Ahora bien, más allá
de las verdaderas finalidades de los políticos cuando desean llegar al poder,
lo cierto es que quienes alcanzan al mismo serán -a partir de la toma de
posesión de su cargo- rehenes del sistema legal imperante. Los nuevos
gobernantes no tienen un margen de libre maniobra y actuación tan amplio como
comúnmente la gente acostumbra a pensar. A veces (muchas) el electorado vota
entusiastamente a un partido o un candidato con la aspiración de que, si gana,
cambie todo el orden existente en el país que le toque gobernar.

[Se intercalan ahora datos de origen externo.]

(** X5. When every attempt is answered with a status that is neither 200
    nor in 400..499, [classify_image] sends [retry_count] requests one after
    the other with no sleep at all, and raises "API error <status>: <body>"
    for the last answer. *)
Theorem server_errors_never_back_off
    (str_float : float -> str) (self : ImageDetectionService)
    (net : nat -> Request -> post_outcome) (image_data : list byte)
    (max_tokens : Z) (temperature : float) (retry_count : Z) :
  let req := build_request self image_data max_tokens temperature in
  api_key self <> [] -> 0 < retry_count ->
  (forall a, (a < Z.to_nat retry_count)%nat ->
     exists r, net a req = Responds r /\ status_code r <> 200 /\
               ~ (400 <= status_code r < 500)) ->
  exists r tr,
    net (Z.to_nat retry_count - 1)%nat req = Responds r /\
    classify_image str_float self net image_data max_tokens temperature
      retry_count = (Err (Exception (error_msg r)), tr) /\
    posts tr = Z.to_nat retry_count /\
    sleeps tr = [].
Proof.
  intros req Hkey Hrc Hall.
  destruct (Z.to_nat retry_count) as [|n] eqn:Hn; [lia|].
  assert (Hout : forall a, (a < S n)%nat ->
            exists r, net a req = Responds r /\
              except_clauses str_float self (try_block (net a req))
              = NextAttempt (Exception (error_msg r))).
  { intros a Ha. destruct (Hall a Ha) as (r & Hr & H2 & H4).
    exists r. split; [exact Hr|]. rewrite Hr.
    apply server_error_outcome; assumption. }
  destruct (loop_all_retried str_float self net req retry_count (S n) 0 None)
    as [Hfst Hposts].
  { intros a Ha. destruct (Hout a) as (r & _ & ->); [lia|reflexivity]. }
  assert (Hsl : sleeps (snd (attempts str_float self net req retry_count
                               (S n) 0 None)) = []).
  { apply loop_all_continue. intros a Ha.
    destruct (Hout a) as (r' & _ & Hr'); [lia|]. eauto. }
  destruct (Hout n) as (r & Hr & Hor); [lia|].
  exists r. unfold classify_image.
  destruct (api_key self) as [|k ks]; [congruence|]. fold req. rewrite Hn.
  destruct (attempts str_float self net req retry_count (S n) 0 None) as [x tr].
  cbn [fst snd] in Hfst, Hposts, Hsl. cbn [Nat.add] in Hfst.
  rewrite Hor in Hfst. simpl in Hfst. subst x.
  exists tr. replace (S n - 1)%nat with n by lia.
  repeat split; assumption.
Qed.

Lemma server_errors_never_back_off_witness :
  exists r tr,
    net_always response_503 2%nat demo_request = Responds r /\
    classify_image demo_str_float demo_service (net_always response_503)
      demo_image 50 0.1%float 3 = (Err (Exception (error_msg r)), tr) /\
    posts tr = 3%nat /\ sleeps tr = [].
Proof.
  refine (server_errors_never_back_off demo_str_float demo_service
            (net_always response_503) demo_image 50 0.1%float 3 _ _ _).
  - discriminate.
  - reflexivity.
  - intros a _. eexists. split; [reflexivity|]. split; simpl; lia.
Defined.

(** X6. When every attempt times out, [classify_image] sends
    [retry_count] requests, sleeps 1, 2, 4, ..., 2 ** (retry_count - 2)
    seconds between them (nothing after the last one) and raises "Request
    timeout after <timeout>s". *)
Theorem timeouts_back_off_exponentially
    (str_float : float -> str) (self : ImageDetectionService)
    (net : nat -> Request -> post_outcome) (image_data : list byte)
    (max_tokens : Z) (temperature : float) (retry_count : Z) :
  let req := build_request self image_data max_tokens temperature in
  api_key self <> [] -> 0 < retry_count ->
  (forall a, (a < Z.to_nat retry_count)%nat ->
     exists m, net a req = Throws (TimeoutException m)) ->
  exists tr,
    classify_image str_float self net image_data max_tokens temperature
      retry_count
    = (Err (Exception (lit "Request timeout after "
                       ++ str_float (timeout self) ++ lit "s")), tr) /\
    posts tr = Z.to_nat retry_count /\
    sleeps tr = List.map (fun a => 2 ^ Z.of_nat a)
                  (seq 0 (Z.to_nat retry_count - 1)).
Proof.
  intros req Hkey Hrc Hall.
  destruct (Z.to_nat retry_count) as [|n] eqn:Hn; [lia|].
  assert (Hout : forall a, (a < S n)%nat ->
            except_clauses str_float self (try_block (net a req))
            = Backoff (Exception (lit "Request timeout after "
                                  ++ str_float (timeout self) ++ lit "s"))).
  { intros a Ha. destruct (Hall a Ha) as (m & ->). reflexivity. }
  destruct (loop_all_retried str_float self net req retry_count (S n) 0 None)
    as [Hfst Hposts].
  { intros a Ha. rewrite Hout; [reflexivity|lia]. }
  assert (Hsl : sleeps (snd (attempts str_float self net req retry_count
                               (S n) 0 None))
                = List.map (fun a => 2 ^ Z.of_nat a) (seq 0 (S n - 1))).
  { apply loop_all_backoff; [lia|]. intros a Ha. rewrite Hout by lia. eauto. }
  unfold classify_image.
  destruct (api_key self) as [|k ks]; [congruence|]. fold req. rewrite Hn.
  destruct (attempts str_float self net req retry_count (S n) 0 None) as [x tr].
  cbn [fst snd] in Hfst, Hposts, Hsl. cbn [Nat.add] in Hfst.
  rewrite (Hout n) in Hfst by lia. simpl in Hfst. subst x.
  exists tr. repeat split; assumption.
Qed.

Lemma timeouts_back_off_exponentially_witness :
  exists tr,
    classify_image demo_str_float demo_service
      (net_always (Throws (TimeoutException (lit "timed out"))))
      demo_image 50 0.1%float 4
    = (Err (Exception (lit "Request timeout after 30.0s")), tr) /\
    posts tr = 4%nat /\
    sleeps tr = [1; 2; 4].
Proof.
  refine (timeouts_back_off_exponentially demo_str_float demo_service
            (net_always (Throws (TimeoutException (lit "timed out"))))
            demo_image 50 0.1%float 4 _ _ _).
  - discriminate.
  - reflexivity.
  - intros a _. eexists. reflexivity.
Defined.
(** X20: minting on an unused identifier in a block with a positive
    timestamp returns, stores the token with that timestamp, unredeemed, and
    changes no other token. Verified in any later block the token exists, is
    not redeemed, and is valid exactly while less than 86400 seconds have
    passed since the mint. *)
Theorem mint_then_verify :
  forall (env env' : BookingVerification.Env) (tokenId bookingId : string) (rider : Z)
         (tokens : BookingVerification.Storage),
    BookingVerification.timestamp (tokens tokenId) = 0 ->
    0 < BookingVerification.block_timestamp env ->
    BookingVerification.block_timestamp env <= BookingVerification.block_timestamp env' ->
    exists tokens',
      BookingVerification.mintToken env tokenId bookingId rider tokens =
        BookingVerification.Returns true tokens'
          [BookingVerification.TokenMinted tokenId bookingId rider] /\
      tokens' tokenId =
        BookingVerification.mkToken bookingId rider
          (BookingVerification.block_timestamp env) true false /\
      (forall other, other <> tokenId -> tokens' other = tokens other) /\
      BookingVerification.verifyToken env' tokenId tokens' =
        Some (true,
              BookingVerification.block_timestamp env' -
                BookingVerification.block_timestamp env <? 86400,
              false,
              BookingVerification.block_timestamp env).
Proof.
  intros env env' tokenId bookingId rider tokens Hunused Hpos Hlater.
  eexists. unfold BookingVerification.mintToken. rewrite Hunused. cbn [Z.eqb negb].
  split; [reflexivity|]. split; [apply RedeemFacts.store_same|].
  split; [intros other Hne; now apply ChainFacts.store_other|].
  unfold BookingVerification.verifyToken. rewrite RedeemFacts.store_same.
  cbn [BookingVerification.timestamp BookingVerification.redeemed negb].
  apply Z.ltb_lt in Hpos. rewrite Hpos. apply Z.ltb_ge in Hlater. rewrite Hlater.
  reflexivity.
Qed.

Lemma mint_then_verify_witness :
  exists tokens',
    BookingVerification.mintToken (BookingVerification.mkEnv 1699123456 7)
      "SEAT-abc12345-def67890" "abc12345" 7 BookingVerification.emptyStorage =
      BookingVerification.Returns true tokens'
        [BookingVerification.TokenMinted "SEAT-abc12345-def67890" "abc12345" 7] /\
    BookingVerification.verifyToken (BookingVerification.mkEnv (1699123456 + 86400) 9)
      "SEAT-abc12345-def67890" tokens' = Some (true, false, false, 1699123456).
Proof.
  destruct (mint_then_verify (BookingVerification.mkEnv 1699123456 7)
              (BookingVerification.mkEnv (1699123456 + 86400) 9)
              "SEAT-abc12345-def67890" "abc12345" 7 BookingVerification.emptyStorage)
    as (tokens' & Hm & _ & _ & Hv).
  - reflexivity.
  - simpl. lia.
  - simpl. lia.
  - exists tokens'. split; [exact Hm | exact Hv].
Defined.

(** X21: verification and redemption agree: in the same block a redemption
    returns exactly when verification reports the token as existing, valid
    and not redeemed, and redemption panics exactly when verification does. *)
Theorem verify_agrees_with_redeem :
  forall (env : BookingVerification.Env) (tokenId : string)
         (tokens : BookingVerification.Storage),
    (BookingVerification.succeeded (BookingVerification.redeemToken env tokenId tokens) = true
     <-> BookingVerification.verifyToken env tokenId tokens =
         Some (true, true, false, BookingVerification.timestamp (tokens tokenId))) /\
    (BookingVerification.redeemToken env tokenId tokens = BookingVerification.Panics <->
     BookingVerification.verifyToken env tokenId tokens = None).
Proof.
  intros env tokenId tokens.
  unfold BookingVerification.redeemToken, BookingVerification.verifyToken.
  destruct (0 <? BookingVerification.timestamp (tokens tokenId));
    destruct (BookingVerification.redeemed (tokens tokenId));
    destruct (BookingVerification.block_timestamp env <?
              BookingVerification.timestamp (tokens tokenId));
    destruct (BookingVerification.block_timestamp env -
              BookingVerification.timestamp (tokens tokenId) <? 86400);
    cbn; split; split; intros H; try reflexivity; try discriminate.
Qed.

Esta forma de
pensar, si bien muy extendida, es en extremo ingenua por lo dicho recién: el
electo será víctima o rehén del sistema legal que impere en su municipio,
provincia o nación para la que fue elegido.
Esto vale
exclusivamente para los sistemas democráticos en tanto se conserven como tales
(democracias) porque cuando una democracia formal deviene en una tiranía (como,
por ejemplo, la Venezuela de Chávez y Maduro, o el famoso caso anterior de
Hitler en Alemania) al tirano le bastará con barrer el sistema legal encontrado
a su arribo, y reemplazarlo total o parcialmente por otro y… asunto
solucionado.
Con todo, es cierto
que muchos gobernantes de sistemas formalmente democráticos trataron y
seguirán intentando de hacer lo mismo por las vías que las propias
instituciones democráticas tienen previstas para el cambio de legislación.

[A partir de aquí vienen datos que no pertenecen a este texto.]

(** C8.  The result of the flow computation is a function of [inputs] and
    [calibration] alone: two states that agree on these two cells get the
    same [results] (mfcA, mfcB, mfcC, isValid and warnings), whatever their
    timings, their previous result and their CSV text; and running
    [calculateMFCValues] again on its own output changes nothing. *)
Theorem flow_result_pure (st1 st2 : State) :
  st1.(inputs) = st2.(inputs) ->
  st1.(calibration) = st2.(calibration) ->
  flowResult st1 = flowResult st2
  /\ flowResult (calculateMFCValues st1) = flowResult st1
  /\ calculateMFCValues (calculateMFCValues st1) = calculateMFCValues st1.
Proof.
  intros Hi Hc.
  destruct st1 as [i1 t1 k1 r1 d1], st2 as [i2 t2 k2 r2 d2].
  cbn [inputs calibration] in Hi, Hc. subst i2 k2.
  unfold flowResult, calculateMFCValues. cbn [inputs calibration].
  destruct (le (totalFlow i1) 0 || lt (targetHumidity i1) 0
            || gt (targetHumidity i1) 100) eqn:G.
  - unfold setResults. cbn [inputs calibration results timings csvData].
    rewrite G. repeat split.
  - unfold setResults. cbn [inputs calibration results timings csvData].
    rewrite G. repeat split.
Qed.

Lemma flow_result_pure_witness :
  initialState.(inputs) = staleState.(inputs)
  /\ initialState.(calibration) = staleState.(calibration)
  /\ initialState.(results) <> staleState.(results)
  /\ flowResult initialState = flowResult staleState.
Proof.
  split; [ reflexivity | split; [ reflexivity | split ] ].
  - intros E. apply (f_equal isValid) in E. discriminate E.
  - apply (flow_result_pure initialState staleState); reflexivity.
Defined.

(** C10.  In every result of [calculateMFCValues]: if isValid is false the
    warnings are exactly ["Invalid input parameters"]; if isValid is true,
    "Invalid input parameters" is not among the warnings and there are at
    most two of them, since targetHumidity > 80 and targetHumidity < 10
    exclude each other. *)
Theorem isValid_and_warnings (st : State) :
  ((flowResult st).(isValid) = false ->
   (flowResult st).(warnings) = ["Invalid input parameters"])
  /\ ((flowResult st).(isValid) = true ->
      ~ In "Invalid input parameters" (flowResult st).(warnings)
      /\ (List.length (flowResult st).(warnings) <= 2)%nat)
  /\ (gt st.(inputs).(targetHumidity) 80 = true ->
      lt st.(inputs).(targetHumidity) 10 = true -> False).
Proof.
  split; [ | split ].
  - unfold flowResult, calculateMFCValues.
    destruct (le _ 0 || lt _ 0 || gt _ 100); cbn [setResults results isValid];
      [ reflexivity | discriminate ].
  - unfold flowResult, calculateMFCValues.
    destruct (le _ 0 || lt _ 0 || gt _ 100);
      cbn [setResults results isValid warnings]; [ discriminate | ].
    intros _.
    destruct (gt (targetHumidity (inputs st)) 80) eqn:H80;
      destruct (lt (targetHumidity (inputs st)) 10) eqn:H10;
      try (exfalso; exact (FloatFacts.gt80_lt10_absurd _ H80 H10));
      match goal with |- context [if ?c then _ else _] => destruct c end;
      unfold push; cbn [app List.length In]; (split; [ | lia ]);
      intros F; repeat (destruct F as [F | F]; [ discriminate F | ]);
      exact F.
  - apply FloatFacts.gt80_lt10_absurd.
Qed.

(** ** getTotalTime *)

(** C6.  [getTotalTime] returns "0" when there is no concentration, and
    otherwise (N x baselineDuration + N x exposureDuration +
    exposureDuration) / 60 printed with one decimal place, N being the
    number of concentrations; with three concentrations and both durations
    at 30 it returns "3.5". *)
Theorem getTotalTime_hours (st : State) :
  (st.(inputs).(concentrations) = [] -> getTotalTime st = "0")
  /\ (st.(inputs).(concentrations) <> [] ->
      getTotalTime st =
        toFixed
          ((of_nat (List.length st.(inputs).(concentrations))
              * st.(timings).(baselineDuration)
            + of_nat (List.length st.(inputs).(concentrations))
              * st.(timings).(exposureDuration)
            + st.(timings).(exposureDuration)) / 60) 1)
  /\ (List.length st.(inputs).(concentrations) = 3%nat ->
      st.(timings).(baselineDuration) = 30 ->
      st.(timings).(exposureDuration) = 30 ->
      getTotalTime st = "3.5").
Proof.
  unfold getTotalTime. split; [ | split ].
  - intros E. rewrite E. reflexivity.
  - intros E. destruct (concentrations (inputs st)) as [ | c l];
      [ congruence | reflexivity ].
  - intros E Eb Ee. rewrite E, Eb, Ee. reflexivity.
Qed.

(** At the initial state: three concentrations, 30 and 30 minutes. *)
Example getTotalTime_initial : getTotalTime initialState = "3.5".
Proof. reflexivity. Qed.

(** ** The source concentration *)

(** C7.  The validation does not look at ch2oSourceConc: for every input
    with totalFlow > 0 and 0 <= targetHumidity <= 100 the result has
    isValid = true, and this whatever value is put in place of
    ch2oSourceConc; each flow_standard is the plain quotient
    (c / 1000) x totalFlow / ch2oSourceConc and sits in [results.mfcC].  So
    a source concentration of 0 never gives a finite flow_standard, and
    gives an infinite one as soon as the numerator is positive; a negative
    source concentration (other than -Infinity) under a positive numerator
    gives a flow_standard that carries the minus sign: a negative number or
    -Infinity, or -0 when the quotient underflows. *)
Theorem source_concentration_unguarded (st : State) :
  Spec.validInput st.(inputs) ->
  (flowResult st).(isValid) = true
  /\ (forall source, (flowResult (withSource st source)).(isValid) = true)
  /\ (forall i c,
        nth_error st.(inputs).(concentrations) i = Some c ->
        exists entry,
          nth_error (flowResult st).(mfcC) i = Some entry
          /\ entry.(flow_standard)
             = Some ((c / 1000) * st.(inputs).(totalFlow)
                     / st.(inputs).(ch2oSourceConc))
          /\ (PrimFloat.eqb st.(inputs).(ch2oSourceConc) 0 = true ->
              PrimFloat.is_finite
                ((c / 1000) * st.(inputs).(totalFlow)
                 / st.(inputs).(ch2oSourceConc)) = false)
          /\ (gt ((c / 1000) * st.(inputs).(totalFlow)) 0 = true ->
              PrimFloat.eqb st.(inputs).(ch2oSourceConc) 0 = true ->
              PrimFloat.is_infinity
                ((c / 1000) * st.(inputs).(totalFlow)
                 / st.(inputs).(ch2oSourceConc)) = true)
          /\ (gt ((c / 1000) * st.(inputs).(totalFlow)) 0 = true ->
              lt st.(inputs).(ch2oSourceConc) 0 = true ->
              lt PrimFloat.neg_infinity st.(inputs).(ch2oSourceConc) = true ->
              (lt ((c / 1000) * st.(inputs).(totalFlow)
                   / st.(inputs).(ch2oSourceConc)) 0 = true
               \/ (c / 1000) * st.(inputs).(totalFlow)
                  / st.(inputs).(ch2oSourceConc) = PrimFloat.neg_zero)
              /\ PrimFloat.get_sign
                   ((c / 1000) * st.(inputs).(totalFlow)
                    / st.(inputs).(ch2oSourceConc)) = true)).
Proof.
  intros H. split; [ | split ].
  - rewrite (flowResult_valid st H). reflexivity.
  - intros source.
    rewrite (flowResult_valid (withSource st source)); [ reflexivity | exact H ].
  - intros i c Hc. exists (mfcCValue st c).
    split; [ | split; [ | split; [ | split ] ] ].
    + rewrite (flowResult_valid st H). cbv zeta. cbn [mfcC].
      apply map_nth_error. exact Hc.
    + reflexivity.
    + apply FloatFacts.div_zero_not_finite.
    + intros Hn Hz. apply FloatFacts.div_pos_zero; assumption.
    + intros Hn Hs Hf.
      pose proof (FloatFacts.div_pos_neg _ _ Hn Hs Hf) as S.
      split; [ apply FloatFacts.sign_set_negative, S
             | apply FloatFacts.sign_set, S ].
Qed.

Pero, precisamente, en estos regímenes las cosas no les resultarán tan fáciles
como en las dictaduras (a menos que ellos mismos decidan convertirse en
dictadores, como lo hicieron los mencionados antes).
El poder económico
real reside en la capacidad de producción de la economía del país de que se
trate. Y este potencial de producción dependerá del capital humano y
tecnológico del que disponga esa sociedad. Y ese es el poder que anhelan
manejar los políticos, con distintas finalidades. Pero -en cualquier caso- ha
de tenerse presente que estarán administrando bienes ajenos, con todo el riesgo
que ello implica para sus verdaderos propietarios (empresarios y consumidores).
La lucha política es por ese poder económico.